Write each entry out again exactly, with nothing omitted.

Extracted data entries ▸

---------------

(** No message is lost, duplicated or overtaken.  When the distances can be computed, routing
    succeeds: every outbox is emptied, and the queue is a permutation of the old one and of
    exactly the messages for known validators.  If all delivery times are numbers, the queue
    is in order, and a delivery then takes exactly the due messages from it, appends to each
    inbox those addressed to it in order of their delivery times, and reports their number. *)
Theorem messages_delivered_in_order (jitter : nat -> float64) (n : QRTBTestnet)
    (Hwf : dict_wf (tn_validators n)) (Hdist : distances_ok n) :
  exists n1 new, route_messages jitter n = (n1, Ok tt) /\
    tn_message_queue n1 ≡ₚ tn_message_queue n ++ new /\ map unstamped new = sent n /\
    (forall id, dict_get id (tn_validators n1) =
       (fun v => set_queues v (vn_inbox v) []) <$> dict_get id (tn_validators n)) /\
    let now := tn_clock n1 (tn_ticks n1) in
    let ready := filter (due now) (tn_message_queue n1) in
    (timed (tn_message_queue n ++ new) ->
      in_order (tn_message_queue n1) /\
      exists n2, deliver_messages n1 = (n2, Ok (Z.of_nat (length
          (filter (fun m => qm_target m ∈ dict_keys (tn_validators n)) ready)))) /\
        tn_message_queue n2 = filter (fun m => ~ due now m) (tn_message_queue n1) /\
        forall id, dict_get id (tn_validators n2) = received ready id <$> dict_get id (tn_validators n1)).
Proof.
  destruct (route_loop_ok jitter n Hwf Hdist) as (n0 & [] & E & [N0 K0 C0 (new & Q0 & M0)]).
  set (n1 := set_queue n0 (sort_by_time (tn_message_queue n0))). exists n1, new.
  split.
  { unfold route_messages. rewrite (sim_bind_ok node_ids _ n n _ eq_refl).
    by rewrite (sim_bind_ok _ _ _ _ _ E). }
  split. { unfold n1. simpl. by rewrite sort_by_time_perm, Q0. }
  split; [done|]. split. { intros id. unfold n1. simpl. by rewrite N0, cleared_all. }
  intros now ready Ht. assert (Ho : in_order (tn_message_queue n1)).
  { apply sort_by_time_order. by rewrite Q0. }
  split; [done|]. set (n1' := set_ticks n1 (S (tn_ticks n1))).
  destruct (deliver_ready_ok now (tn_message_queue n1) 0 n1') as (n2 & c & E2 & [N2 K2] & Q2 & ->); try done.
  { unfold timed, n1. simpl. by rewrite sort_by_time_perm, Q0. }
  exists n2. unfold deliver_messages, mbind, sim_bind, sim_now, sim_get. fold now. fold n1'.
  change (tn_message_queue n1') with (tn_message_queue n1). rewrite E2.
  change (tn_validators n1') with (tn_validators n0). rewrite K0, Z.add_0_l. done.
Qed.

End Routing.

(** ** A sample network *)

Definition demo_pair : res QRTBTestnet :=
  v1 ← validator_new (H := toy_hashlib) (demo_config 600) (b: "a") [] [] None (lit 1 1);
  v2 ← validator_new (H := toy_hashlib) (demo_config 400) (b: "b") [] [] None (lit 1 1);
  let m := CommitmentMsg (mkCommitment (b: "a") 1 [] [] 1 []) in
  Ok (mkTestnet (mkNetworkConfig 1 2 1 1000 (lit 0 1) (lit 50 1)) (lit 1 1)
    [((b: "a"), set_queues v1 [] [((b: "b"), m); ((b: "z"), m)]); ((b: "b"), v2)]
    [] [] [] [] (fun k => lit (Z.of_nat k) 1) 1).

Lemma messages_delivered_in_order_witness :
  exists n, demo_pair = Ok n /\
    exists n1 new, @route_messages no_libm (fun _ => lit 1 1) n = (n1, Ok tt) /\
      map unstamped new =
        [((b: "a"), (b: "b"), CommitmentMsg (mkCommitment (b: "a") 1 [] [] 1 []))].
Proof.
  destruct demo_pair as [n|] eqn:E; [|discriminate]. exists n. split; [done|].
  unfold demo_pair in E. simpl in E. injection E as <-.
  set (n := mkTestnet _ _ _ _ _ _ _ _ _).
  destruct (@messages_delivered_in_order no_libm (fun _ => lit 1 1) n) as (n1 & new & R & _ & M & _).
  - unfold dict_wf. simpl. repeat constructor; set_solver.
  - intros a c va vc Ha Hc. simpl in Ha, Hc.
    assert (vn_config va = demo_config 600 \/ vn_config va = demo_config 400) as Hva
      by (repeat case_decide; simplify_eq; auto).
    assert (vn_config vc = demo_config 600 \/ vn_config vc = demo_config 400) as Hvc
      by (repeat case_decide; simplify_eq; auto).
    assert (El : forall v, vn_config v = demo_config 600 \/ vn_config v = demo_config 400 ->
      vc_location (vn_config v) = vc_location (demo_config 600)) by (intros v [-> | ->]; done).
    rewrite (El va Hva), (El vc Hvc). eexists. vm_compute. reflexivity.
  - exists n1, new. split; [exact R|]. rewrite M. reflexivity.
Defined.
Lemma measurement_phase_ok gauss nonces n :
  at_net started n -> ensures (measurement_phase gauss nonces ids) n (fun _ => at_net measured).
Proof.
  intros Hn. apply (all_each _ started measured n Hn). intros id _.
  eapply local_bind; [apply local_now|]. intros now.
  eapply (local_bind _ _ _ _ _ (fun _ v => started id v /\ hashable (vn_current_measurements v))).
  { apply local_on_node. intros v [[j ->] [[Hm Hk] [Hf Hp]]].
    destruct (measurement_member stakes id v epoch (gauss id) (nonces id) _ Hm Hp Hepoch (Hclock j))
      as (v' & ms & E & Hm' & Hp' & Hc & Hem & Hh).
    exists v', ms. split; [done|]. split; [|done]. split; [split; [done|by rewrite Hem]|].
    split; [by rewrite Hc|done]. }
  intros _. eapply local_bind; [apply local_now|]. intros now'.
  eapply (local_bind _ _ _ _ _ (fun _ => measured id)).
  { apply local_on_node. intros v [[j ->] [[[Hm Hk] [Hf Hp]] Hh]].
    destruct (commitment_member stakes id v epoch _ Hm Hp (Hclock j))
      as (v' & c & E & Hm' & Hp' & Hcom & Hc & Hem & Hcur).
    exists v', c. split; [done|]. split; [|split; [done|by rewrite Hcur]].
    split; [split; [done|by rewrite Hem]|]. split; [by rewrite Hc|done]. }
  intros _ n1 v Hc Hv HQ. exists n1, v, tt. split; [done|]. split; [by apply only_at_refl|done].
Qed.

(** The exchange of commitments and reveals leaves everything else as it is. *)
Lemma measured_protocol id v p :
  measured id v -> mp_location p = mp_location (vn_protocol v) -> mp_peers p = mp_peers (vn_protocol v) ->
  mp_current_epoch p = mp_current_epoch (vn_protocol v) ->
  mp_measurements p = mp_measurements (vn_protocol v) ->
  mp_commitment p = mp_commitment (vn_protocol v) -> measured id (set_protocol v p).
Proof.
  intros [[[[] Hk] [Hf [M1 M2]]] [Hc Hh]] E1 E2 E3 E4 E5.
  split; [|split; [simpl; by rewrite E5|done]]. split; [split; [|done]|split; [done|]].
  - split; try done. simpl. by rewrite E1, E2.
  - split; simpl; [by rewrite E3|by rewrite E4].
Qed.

---------------

Exercise answer ▸
(** No message is lost, duplicated or overtaken.  When the distances can be computed, routing
    succeeds: every outbox is emptied, and the queue is a permutation of the old one and of
    exactly the messages for known validators.  If all delivery times are numbers, the queue
    is in order, and a delivery then takes exactly the due messages from it, appends to each
    inbox those addressed to it in order of their delivery times, and reports their number. *)
Theorem messages_delivered_in_order (jitter : nat -> float64) (n : QRTBTestnet)
    (Hwf : dict_wf (tn_validators n)) (Hdist : distances_ok n) :
  exists n1 new, route_messages jitter n = (n1, Ok tt) /\
    tn_message_queue n1 ≡ₚ tn_message_queue n ++ new /\ map unstamped new = sent n /\
    (forall id, dict_get id (tn_validators n1) =
       (fun v => set_queues v (vn_inbox v) []) <$> dict_get id (tn_validators n)) /\
    let now := tn_clock n1 (tn_ticks n1) in
    let ready := filter (due now) (tn_message_queue n1) in
    (timed (tn_message_queue n ++ new) ->
      in_order (tn_message_queue n1) /\
      exists n2, deliver_messages n1 = (n2, Ok (Z.of_nat (length
          (filter (fun m => qm_target m ∈ dict_keys (tn_validators n)) ready)))) /\
        tn_message_queue n2 = filter (fun m => ~ due now m) (tn_message_queue n1) /\
        forall id, dict_get id (tn_validators n2) = received ready id <$> dict_get id (tn_validators n1)).
Proof.
  destruct (route_loop_ok jitter n Hwf Hdist) as (n0 & [] & E & [N0 K0 C0 (new & Q0 & M0)]).
  set (n1 := set_queue n0 (sort_by_time (tn_message_queue n0))). exists n1, new.
  split.
  { unfold route_messages. rewrite (sim_bind_ok node_ids _ n n _ eq_refl).
    by rewrite (sim_bind_ok _ _ _ _ _ E). }
  split. { unfold n1. simpl. by rewrite sort_by_time_perm, Q0. }
  split; [done|]. split. { intros id. unfold n1. simpl. by rewrite N0, cleared_all. }
  intros now ready Ht. assert (Ho : in_order (tn_message_queue n1)).
  { apply sort_by_time_order. by rewrite Q0. }
  split; [done|]. set (n1' := set_ticks n1 (S (tn_ticks n1))).
  destruct (deliver_ready_ok now (tn_message_queue n1) 0 n1') as (n2 & c & E2 & [N2 K2] & Q2 & ->); try done.
  { unfold timed, n1. simpl. by rewrite sort_by_time_perm, Q0. }
  exists n2. unfold deliver_messages, mbind, sim_bind, sim_now, sim_get. fold now. fold n1'.
  change (tn_message_queue n1') with (tn_message_queue n1). rewrite E2.
  change (tn_validators n1') with (tn_validators n0). rewrite K0, Z.add_0_l. done.
Qed.

End Routing.

(** ** A sample network *)

Definition demo_pair : res QRTBTestnet :=
  v1 ← validator_new (H := toy_hashlib) (demo_config 600) (b: "a") [] [] None (lit 1 1);
  v2 ← validator_new (H := toy_hashlib) (demo_config 400) (b: "b") [] [] None (lit 1 1);
  let m := CommitmentMsg (mkCommitment (b: "a") 1 [] [] 1 []) in
  Ok (mkTestnet (mkNetworkConfig 1 2 1 1000 (lit 0 1) (lit 50 1)) (lit 1 1)
    [((b: "a"), set_queues v1 [] [((b: "b"), m); ((b: "z"), m)]); ((b: "b"), v2)]
    [] [] [] [] (fun k => lit (Z.of_nat k) 1) 1).

Lemma messages_delivered_in_order_witness :
  exists n, demo_pair = Ok n /\
    exists n1 new, @route_messages no_libm (fun _ => lit 1 1) n = (n1, Ok tt) /\
      map unstamped new =
        [((b: "a"), (b: "b"), CommitmentMsg (mkCommitment (b: "a") 1 [] [] 1 []))].
Proof.
  destruct demo_pair as [n|] eqn:E; [|discriminate]. exists n. split; [done|].
  unfold demo_pair in E. simpl in E. injection E as <-.
  set (n := mkTestnet _ _ _ _ _ _ _ _ _).
  destruct (@messages_delivered_in_order no_libm (fun _ => lit 1 1) n) as (n1 & new & R & _ & M & _).
  - unfold dict_wf. simpl. repeat constructor; set_solver.
  - intros a c va vc Ha Hc. simpl in Ha, Hc.
    assert (vn_config va = demo_config 600 \/ vn_config va = demo_config 400) as Hva
      by (repeat case_decide; simplify_eq; auto).
    assert (vn_config vc = demo_config 600 \/ vn_config vc = demo_config 400) as Hvc
      by (repeat case_decide; simplify_eq; auto).
    assert (El : forall v, vn_config v = demo_config 600 \/ vn_config v = demo_config 400 ->
      vc_location (vn_config v) = vc_location (demo_config 600)) by (intros v [-> | ->]; done).
    rewrite (El va Hva), (El vc Hvc). eexists. vm_compute. reflexivity.
  - exists n1, new. split; [exact R|]. rewrite M. reflexivity.
Defined.
Lemma measurement_phase_ok gauss nonces n :
  at_net started n -> ensures (measurement_phase gauss nonces ids) n (fun _ => at_net measured).
Proof.
  intros Hn. apply (all_each _ started measured n Hn). intros id _.
  eapply local_bind; [apply local_now|]. intros now.
  eapply (local_bind _ _ _ _ _ (fun _ v => started id v /\ hashable (vn_current_measurements v))).
  { apply local_on_node. intros v [[j ->] [[Hm Hk] [Hf Hp]]].
    destruct (measurement_member stakes id v epoch (gauss id) (nonces id) _ Hm Hp Hepoch (Hclock j))
      as (v' & ms & E & Hm' & Hp' & Hc & Hem & Hh).
    exists v', ms. split; [done|]. split; [|done]. split; [split; [done|by rewrite Hem]|].
    split; [by rewrite Hc|done]. }
  intros _. eapply local_bind; [apply local_now|]. intros now'.
  eapply (local_bind _ _ _ _ _ (fun _ => measured id)).
  { apply local_on_node. intros v [[j ->] [[[Hm Hk] [Hf Hp]] Hh]].
    destruct (commitment_member stakes id v epoch _ Hm Hp (Hclock j))
      as (v' & c & E & Hm' & Hp' & Hcom & Hc & Hem & Hcur).
    exists v', c. split; [done|]. split; [|split; [done|by rewrite Hcur]].
    split; [split; [done|by rewrite Hem]|]. split; [by rewrite Hc|done]. }
  intros _ n1 v Hc Hv HQ. exists n1, v, tt. split; [done|]. split; [by apply only_at_refl|done].
Qed.

(** The exchange of commitments and reveals leaves everything else as it is. *)
Lemma measured_protocol id v p :
  measured id v -> mp_location p = mp_location (vn_protocol v) -> mp_peers p = mp_peers (vn_protocol v) ->
  mp_current_epoch p = mp_current_epoch (vn_protocol v) ->
  mp_measurements p = mp_measurements (vn_protocol v) ->
  mp_commitment p = mp_commitment (vn_protocol v) -> measured id (set_protocol v p).
Proof.
  intros [[[[] Hk] [Hf [M1 M2]]] [Hc Hh]] E1 E2 E3 E4 E5.
  split; [|split; [simpl; by rewrite E5|done]]. split; [split; [|done]|split; [done|]].
  - split; try done. simpl. by rewrite E1, E2.
  - split; simpl; [by rewrite E3|by rewrite E4].
Qed.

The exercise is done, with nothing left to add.